> [About this exercise] Each line in the entries below that holds the word "hours" belongs in the answer.
##############################
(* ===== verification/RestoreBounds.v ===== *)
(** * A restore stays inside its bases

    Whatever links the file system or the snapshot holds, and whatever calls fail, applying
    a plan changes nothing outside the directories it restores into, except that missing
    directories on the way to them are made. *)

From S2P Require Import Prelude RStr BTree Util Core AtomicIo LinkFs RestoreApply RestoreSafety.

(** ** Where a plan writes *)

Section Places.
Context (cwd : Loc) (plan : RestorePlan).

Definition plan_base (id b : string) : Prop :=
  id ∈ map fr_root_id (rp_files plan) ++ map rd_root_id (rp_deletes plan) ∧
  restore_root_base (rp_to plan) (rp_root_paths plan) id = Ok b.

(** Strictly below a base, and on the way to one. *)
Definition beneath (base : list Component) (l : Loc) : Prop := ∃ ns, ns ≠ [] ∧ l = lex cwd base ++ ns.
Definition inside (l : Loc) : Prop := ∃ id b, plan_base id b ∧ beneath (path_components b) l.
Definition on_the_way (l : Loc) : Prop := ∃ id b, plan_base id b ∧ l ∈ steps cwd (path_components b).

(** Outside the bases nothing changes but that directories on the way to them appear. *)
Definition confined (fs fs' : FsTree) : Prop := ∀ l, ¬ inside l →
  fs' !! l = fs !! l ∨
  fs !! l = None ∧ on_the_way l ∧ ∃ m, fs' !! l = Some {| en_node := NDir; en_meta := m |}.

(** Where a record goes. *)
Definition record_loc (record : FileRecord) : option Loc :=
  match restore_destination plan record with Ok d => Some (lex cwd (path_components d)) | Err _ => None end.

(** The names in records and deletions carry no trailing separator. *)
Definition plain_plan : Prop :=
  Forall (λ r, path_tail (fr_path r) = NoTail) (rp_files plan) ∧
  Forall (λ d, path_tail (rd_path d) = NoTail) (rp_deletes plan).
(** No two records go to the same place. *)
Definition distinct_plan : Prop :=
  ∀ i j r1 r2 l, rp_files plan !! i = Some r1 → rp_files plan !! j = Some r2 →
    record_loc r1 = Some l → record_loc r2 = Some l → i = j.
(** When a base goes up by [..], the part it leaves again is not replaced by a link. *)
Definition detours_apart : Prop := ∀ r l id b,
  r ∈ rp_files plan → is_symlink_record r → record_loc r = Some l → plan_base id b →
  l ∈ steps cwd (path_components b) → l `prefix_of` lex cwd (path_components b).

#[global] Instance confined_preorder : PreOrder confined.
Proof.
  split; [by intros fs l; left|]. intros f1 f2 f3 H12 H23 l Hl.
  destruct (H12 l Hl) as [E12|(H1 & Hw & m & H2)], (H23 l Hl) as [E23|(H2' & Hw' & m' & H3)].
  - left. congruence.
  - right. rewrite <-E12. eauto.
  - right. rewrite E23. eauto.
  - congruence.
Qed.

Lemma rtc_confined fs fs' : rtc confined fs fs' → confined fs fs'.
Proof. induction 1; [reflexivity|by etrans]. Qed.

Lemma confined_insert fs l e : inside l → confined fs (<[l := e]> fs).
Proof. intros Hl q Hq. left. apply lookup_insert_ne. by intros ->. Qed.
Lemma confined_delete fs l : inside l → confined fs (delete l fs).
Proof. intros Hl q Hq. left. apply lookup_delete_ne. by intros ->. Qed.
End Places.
##############################
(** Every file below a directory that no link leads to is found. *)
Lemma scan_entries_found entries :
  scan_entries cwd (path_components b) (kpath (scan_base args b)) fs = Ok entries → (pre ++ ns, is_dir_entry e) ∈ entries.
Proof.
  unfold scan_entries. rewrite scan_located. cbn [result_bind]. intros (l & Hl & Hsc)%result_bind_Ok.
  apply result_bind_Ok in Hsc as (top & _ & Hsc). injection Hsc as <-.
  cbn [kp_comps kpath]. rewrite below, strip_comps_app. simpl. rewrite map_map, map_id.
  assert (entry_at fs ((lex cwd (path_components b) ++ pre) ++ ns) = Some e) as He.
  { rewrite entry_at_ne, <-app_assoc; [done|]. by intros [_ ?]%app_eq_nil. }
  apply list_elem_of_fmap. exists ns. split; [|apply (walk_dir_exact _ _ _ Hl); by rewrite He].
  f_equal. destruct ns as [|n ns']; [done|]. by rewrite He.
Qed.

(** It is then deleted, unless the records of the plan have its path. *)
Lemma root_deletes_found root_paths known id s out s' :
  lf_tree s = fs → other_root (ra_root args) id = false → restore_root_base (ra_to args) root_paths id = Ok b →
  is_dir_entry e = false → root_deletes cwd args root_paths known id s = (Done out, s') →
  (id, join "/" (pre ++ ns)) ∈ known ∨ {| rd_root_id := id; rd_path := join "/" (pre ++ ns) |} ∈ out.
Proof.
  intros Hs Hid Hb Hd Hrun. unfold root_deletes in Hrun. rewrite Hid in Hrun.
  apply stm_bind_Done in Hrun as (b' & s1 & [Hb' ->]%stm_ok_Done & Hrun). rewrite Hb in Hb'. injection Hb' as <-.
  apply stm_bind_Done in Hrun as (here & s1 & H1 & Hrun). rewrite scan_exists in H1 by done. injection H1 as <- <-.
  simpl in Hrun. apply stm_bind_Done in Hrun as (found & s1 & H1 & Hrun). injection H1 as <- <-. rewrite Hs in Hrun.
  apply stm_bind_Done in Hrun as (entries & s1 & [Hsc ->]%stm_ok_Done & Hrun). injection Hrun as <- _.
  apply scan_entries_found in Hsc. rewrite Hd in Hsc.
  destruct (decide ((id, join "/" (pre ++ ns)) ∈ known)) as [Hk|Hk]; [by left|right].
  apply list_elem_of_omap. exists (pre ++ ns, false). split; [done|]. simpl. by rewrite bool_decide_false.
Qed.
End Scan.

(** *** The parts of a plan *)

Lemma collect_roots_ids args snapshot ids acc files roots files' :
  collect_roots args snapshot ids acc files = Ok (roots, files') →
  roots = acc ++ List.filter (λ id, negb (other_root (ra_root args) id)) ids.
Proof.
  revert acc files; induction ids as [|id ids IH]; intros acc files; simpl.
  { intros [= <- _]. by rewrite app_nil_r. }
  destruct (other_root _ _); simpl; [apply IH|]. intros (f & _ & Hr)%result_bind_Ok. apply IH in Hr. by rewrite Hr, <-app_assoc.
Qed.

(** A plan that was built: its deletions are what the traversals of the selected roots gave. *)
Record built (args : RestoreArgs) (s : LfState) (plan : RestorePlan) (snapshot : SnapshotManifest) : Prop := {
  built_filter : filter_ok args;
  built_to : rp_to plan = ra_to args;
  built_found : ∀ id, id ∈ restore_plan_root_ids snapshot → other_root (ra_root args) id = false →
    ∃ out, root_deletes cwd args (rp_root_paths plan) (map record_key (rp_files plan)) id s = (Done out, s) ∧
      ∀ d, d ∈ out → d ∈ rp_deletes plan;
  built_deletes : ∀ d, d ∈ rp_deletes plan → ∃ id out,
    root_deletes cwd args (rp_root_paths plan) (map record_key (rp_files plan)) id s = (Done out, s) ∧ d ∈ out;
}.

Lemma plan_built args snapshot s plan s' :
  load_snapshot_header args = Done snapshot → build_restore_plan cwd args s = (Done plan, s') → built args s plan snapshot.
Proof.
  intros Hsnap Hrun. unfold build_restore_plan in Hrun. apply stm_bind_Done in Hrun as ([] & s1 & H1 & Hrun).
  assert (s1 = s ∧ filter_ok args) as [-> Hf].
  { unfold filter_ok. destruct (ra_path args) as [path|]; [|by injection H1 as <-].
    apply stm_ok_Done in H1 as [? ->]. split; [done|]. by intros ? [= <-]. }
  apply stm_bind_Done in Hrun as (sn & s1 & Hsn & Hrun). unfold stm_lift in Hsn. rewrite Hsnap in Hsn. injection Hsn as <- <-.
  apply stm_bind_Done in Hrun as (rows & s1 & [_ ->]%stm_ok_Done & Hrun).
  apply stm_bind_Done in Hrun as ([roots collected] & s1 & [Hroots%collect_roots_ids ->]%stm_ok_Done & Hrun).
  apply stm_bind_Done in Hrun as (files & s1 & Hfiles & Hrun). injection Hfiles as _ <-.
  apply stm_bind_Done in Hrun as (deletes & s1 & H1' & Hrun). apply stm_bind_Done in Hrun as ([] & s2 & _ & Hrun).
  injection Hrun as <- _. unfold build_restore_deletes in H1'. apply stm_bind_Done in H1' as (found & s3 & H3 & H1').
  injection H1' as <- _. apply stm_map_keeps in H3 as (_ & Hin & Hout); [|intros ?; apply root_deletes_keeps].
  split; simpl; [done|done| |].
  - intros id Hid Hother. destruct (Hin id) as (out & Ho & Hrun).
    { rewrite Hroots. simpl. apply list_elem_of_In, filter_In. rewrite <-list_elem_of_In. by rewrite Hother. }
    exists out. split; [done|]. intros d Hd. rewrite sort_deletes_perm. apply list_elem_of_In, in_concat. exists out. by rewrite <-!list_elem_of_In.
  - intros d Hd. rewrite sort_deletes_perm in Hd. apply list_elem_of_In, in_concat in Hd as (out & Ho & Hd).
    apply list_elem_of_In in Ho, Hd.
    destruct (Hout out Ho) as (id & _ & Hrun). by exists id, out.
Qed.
##############################
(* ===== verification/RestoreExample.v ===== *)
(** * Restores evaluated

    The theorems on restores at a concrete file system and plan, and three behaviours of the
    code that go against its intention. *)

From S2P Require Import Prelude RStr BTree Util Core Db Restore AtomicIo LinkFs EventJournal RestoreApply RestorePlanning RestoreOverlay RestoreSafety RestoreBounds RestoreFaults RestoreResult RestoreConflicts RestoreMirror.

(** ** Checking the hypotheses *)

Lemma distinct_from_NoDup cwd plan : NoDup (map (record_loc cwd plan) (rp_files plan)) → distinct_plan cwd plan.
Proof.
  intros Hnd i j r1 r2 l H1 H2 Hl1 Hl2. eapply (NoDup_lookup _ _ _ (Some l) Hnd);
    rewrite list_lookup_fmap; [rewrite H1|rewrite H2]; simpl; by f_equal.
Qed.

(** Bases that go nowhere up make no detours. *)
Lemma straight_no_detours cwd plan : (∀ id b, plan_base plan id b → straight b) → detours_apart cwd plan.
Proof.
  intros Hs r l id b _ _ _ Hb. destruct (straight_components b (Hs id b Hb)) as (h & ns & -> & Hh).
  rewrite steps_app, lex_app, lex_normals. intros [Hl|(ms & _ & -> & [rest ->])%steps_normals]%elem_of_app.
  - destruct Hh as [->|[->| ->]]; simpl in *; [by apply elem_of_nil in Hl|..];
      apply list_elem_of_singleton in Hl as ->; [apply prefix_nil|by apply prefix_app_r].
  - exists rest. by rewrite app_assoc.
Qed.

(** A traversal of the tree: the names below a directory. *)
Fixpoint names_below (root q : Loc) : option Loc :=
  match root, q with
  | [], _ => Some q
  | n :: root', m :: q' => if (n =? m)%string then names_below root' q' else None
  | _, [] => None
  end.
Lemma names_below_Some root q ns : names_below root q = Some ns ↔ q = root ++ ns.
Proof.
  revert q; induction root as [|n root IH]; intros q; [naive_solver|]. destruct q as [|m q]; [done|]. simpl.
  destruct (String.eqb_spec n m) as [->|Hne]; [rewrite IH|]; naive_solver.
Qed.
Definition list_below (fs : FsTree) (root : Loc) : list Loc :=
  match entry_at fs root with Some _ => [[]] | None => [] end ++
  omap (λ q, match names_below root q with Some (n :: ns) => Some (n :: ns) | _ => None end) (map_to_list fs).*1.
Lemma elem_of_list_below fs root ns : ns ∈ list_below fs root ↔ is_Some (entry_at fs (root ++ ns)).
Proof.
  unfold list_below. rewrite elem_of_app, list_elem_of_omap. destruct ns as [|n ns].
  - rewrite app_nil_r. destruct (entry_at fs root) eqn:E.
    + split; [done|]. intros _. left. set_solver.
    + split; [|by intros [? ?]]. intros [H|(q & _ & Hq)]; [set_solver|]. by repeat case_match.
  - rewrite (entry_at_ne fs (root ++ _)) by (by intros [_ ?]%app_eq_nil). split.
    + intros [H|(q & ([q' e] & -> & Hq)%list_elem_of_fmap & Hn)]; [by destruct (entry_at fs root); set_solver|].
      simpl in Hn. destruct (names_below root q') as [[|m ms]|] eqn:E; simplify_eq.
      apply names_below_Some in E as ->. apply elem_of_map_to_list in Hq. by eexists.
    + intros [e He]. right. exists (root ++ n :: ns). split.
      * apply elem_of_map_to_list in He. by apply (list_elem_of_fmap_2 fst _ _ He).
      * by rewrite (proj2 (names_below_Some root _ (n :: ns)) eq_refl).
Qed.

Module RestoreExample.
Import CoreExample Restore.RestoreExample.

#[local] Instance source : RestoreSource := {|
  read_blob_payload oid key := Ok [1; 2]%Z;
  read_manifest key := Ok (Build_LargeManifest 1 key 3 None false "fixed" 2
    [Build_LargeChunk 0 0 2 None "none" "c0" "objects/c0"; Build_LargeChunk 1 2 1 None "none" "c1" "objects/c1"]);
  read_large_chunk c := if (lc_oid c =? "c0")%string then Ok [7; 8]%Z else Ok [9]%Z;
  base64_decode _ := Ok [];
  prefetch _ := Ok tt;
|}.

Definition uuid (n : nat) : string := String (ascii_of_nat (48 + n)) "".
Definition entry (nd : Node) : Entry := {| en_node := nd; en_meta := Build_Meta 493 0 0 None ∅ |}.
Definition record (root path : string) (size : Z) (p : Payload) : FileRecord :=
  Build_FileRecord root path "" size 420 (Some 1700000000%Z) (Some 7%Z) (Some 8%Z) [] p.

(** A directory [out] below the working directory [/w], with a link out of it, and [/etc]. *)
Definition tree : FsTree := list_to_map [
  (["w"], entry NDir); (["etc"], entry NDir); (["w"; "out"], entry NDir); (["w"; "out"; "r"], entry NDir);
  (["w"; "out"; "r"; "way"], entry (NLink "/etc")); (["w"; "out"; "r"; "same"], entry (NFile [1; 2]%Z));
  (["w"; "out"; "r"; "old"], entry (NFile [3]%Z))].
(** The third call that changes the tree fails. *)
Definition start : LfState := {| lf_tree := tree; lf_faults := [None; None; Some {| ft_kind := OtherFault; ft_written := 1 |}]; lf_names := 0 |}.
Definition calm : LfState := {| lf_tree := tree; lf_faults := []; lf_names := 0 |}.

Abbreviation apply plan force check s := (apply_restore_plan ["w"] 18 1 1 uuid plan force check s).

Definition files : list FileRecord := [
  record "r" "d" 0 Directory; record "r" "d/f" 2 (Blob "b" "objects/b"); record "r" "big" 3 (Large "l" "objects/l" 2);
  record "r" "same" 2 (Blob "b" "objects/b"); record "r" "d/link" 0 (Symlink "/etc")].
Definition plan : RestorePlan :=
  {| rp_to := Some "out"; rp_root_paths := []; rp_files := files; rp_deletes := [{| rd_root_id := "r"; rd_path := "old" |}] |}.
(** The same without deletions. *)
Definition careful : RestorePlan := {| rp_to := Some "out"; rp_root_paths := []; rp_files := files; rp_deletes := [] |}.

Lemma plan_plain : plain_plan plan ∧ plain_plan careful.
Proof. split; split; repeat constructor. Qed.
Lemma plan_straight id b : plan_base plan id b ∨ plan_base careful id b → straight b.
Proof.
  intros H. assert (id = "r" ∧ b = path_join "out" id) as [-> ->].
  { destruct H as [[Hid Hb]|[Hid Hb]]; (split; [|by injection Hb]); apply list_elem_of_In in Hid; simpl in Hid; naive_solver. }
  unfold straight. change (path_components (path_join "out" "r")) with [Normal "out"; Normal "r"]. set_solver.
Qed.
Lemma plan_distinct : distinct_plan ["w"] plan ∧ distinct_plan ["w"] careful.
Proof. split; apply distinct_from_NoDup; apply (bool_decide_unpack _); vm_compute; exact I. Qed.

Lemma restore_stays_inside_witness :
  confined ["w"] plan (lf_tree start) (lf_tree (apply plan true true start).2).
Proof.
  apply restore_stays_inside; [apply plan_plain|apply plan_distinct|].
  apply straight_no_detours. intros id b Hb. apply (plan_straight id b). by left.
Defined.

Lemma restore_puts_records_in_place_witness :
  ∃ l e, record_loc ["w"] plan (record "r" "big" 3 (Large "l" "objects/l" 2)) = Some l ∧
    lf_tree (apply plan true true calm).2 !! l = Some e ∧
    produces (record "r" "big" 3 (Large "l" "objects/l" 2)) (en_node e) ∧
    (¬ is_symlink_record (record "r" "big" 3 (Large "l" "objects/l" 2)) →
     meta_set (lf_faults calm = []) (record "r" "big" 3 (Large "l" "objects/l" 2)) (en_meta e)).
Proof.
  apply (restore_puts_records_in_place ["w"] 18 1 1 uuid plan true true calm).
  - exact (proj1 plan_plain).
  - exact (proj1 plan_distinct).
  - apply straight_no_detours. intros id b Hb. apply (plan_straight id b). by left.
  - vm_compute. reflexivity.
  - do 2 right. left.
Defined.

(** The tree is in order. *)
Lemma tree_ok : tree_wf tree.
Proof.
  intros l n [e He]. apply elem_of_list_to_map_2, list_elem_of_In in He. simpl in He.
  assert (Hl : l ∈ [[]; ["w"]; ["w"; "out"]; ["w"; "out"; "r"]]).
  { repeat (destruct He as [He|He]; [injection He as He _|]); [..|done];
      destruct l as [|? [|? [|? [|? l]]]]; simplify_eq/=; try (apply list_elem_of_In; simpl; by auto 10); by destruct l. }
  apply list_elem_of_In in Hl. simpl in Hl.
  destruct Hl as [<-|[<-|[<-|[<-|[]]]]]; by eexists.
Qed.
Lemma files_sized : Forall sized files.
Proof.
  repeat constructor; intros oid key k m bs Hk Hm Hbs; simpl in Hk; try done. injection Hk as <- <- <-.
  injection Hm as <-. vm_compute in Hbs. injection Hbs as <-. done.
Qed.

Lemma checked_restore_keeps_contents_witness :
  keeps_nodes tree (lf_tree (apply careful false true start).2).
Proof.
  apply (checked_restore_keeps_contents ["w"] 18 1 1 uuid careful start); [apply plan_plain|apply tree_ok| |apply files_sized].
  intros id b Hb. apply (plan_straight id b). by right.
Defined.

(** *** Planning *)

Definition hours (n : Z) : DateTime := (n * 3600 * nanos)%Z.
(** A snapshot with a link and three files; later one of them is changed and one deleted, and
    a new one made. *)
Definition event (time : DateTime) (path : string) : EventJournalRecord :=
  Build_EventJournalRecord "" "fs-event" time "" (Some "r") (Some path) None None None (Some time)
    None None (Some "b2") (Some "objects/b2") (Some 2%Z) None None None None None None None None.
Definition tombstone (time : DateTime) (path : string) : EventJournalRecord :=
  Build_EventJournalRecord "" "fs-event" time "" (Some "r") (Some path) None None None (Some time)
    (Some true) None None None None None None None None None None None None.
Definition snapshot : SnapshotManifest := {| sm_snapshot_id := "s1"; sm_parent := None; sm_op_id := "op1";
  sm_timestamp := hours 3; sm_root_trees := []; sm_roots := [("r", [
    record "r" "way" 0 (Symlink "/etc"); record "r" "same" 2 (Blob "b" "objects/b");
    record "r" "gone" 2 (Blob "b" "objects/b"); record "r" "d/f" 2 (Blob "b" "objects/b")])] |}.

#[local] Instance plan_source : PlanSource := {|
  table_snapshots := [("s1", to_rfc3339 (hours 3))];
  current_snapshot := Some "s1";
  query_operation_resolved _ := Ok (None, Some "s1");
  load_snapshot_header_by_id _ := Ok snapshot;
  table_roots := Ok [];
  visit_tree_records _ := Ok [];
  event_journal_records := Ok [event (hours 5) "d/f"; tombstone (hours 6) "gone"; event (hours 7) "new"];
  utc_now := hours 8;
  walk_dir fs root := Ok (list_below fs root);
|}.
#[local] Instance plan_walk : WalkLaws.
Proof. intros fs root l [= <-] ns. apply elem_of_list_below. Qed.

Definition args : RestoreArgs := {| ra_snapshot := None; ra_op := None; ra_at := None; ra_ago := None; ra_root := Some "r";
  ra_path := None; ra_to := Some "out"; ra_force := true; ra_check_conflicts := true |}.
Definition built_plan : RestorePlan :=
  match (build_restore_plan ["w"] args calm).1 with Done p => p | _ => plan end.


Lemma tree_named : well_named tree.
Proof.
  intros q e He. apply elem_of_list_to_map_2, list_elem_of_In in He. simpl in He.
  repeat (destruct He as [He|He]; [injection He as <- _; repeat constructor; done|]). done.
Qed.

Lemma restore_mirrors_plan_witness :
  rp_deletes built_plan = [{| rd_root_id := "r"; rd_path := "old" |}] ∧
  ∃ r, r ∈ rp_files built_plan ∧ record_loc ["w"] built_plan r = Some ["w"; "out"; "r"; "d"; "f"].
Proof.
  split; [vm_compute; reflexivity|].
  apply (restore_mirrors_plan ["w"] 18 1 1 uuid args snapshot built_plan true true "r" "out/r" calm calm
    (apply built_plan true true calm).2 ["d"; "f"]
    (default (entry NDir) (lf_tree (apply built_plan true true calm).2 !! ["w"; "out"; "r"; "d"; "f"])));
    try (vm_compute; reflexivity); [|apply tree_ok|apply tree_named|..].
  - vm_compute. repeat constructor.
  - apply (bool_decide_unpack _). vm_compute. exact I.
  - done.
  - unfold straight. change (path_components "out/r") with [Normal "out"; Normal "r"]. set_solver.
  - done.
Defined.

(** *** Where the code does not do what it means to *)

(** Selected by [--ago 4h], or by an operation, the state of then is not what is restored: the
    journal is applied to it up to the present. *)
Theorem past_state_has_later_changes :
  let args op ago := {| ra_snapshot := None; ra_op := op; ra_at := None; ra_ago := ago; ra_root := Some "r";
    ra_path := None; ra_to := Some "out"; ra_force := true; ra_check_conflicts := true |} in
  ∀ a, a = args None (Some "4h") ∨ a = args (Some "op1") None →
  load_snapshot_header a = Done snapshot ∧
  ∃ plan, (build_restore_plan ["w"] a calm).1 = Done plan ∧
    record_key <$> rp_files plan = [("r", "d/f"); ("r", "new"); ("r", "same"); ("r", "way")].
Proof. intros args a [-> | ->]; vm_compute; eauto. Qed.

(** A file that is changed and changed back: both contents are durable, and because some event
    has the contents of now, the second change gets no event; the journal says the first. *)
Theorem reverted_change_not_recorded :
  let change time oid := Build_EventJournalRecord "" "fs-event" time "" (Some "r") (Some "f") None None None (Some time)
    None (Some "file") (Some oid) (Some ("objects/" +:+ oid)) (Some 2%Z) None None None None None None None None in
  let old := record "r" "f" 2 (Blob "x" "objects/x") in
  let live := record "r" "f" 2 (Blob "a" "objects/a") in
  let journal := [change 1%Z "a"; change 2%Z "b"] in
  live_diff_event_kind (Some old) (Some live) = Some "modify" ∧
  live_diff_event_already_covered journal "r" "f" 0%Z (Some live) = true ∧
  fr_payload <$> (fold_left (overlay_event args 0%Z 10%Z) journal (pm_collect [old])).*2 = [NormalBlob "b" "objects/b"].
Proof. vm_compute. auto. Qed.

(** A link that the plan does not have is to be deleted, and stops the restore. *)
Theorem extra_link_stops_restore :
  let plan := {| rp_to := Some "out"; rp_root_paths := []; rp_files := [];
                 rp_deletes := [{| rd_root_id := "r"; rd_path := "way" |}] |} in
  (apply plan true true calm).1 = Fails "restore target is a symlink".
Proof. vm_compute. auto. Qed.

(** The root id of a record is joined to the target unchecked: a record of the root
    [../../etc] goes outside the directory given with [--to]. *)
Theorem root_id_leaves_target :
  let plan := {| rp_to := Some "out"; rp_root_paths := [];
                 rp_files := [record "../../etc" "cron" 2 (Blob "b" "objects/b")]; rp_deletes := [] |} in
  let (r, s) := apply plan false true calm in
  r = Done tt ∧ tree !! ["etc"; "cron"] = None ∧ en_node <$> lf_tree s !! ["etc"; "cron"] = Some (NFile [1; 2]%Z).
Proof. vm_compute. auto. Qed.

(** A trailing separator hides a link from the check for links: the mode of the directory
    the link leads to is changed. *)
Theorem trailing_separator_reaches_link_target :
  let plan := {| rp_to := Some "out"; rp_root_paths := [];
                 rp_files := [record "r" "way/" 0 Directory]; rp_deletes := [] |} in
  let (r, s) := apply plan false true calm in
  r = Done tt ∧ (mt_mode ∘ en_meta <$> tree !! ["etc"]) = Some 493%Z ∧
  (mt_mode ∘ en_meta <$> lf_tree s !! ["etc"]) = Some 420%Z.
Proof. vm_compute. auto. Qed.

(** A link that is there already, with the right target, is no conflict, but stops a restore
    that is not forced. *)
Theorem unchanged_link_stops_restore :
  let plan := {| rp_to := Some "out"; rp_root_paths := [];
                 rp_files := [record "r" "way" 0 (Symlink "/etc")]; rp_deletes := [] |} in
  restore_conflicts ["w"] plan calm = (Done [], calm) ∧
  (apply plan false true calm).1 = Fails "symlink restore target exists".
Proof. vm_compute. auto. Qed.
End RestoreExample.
##############################
> [Solution to the exercise]
Definition hours (n : Z) : DateTime := (n * 3600 * nanos)%Z.
  sm_timestamp := hours 3; sm_root_trees := []; sm_roots := [("r", [
  table_snapshots := [("s1", to_rfc3339 (hours 3))];
  event_journal_records := Ok [event (hours 5) "d/f"; tombstone (hours 6) "gone"; event (hours 7) "new"];
  utc_now := hours 8;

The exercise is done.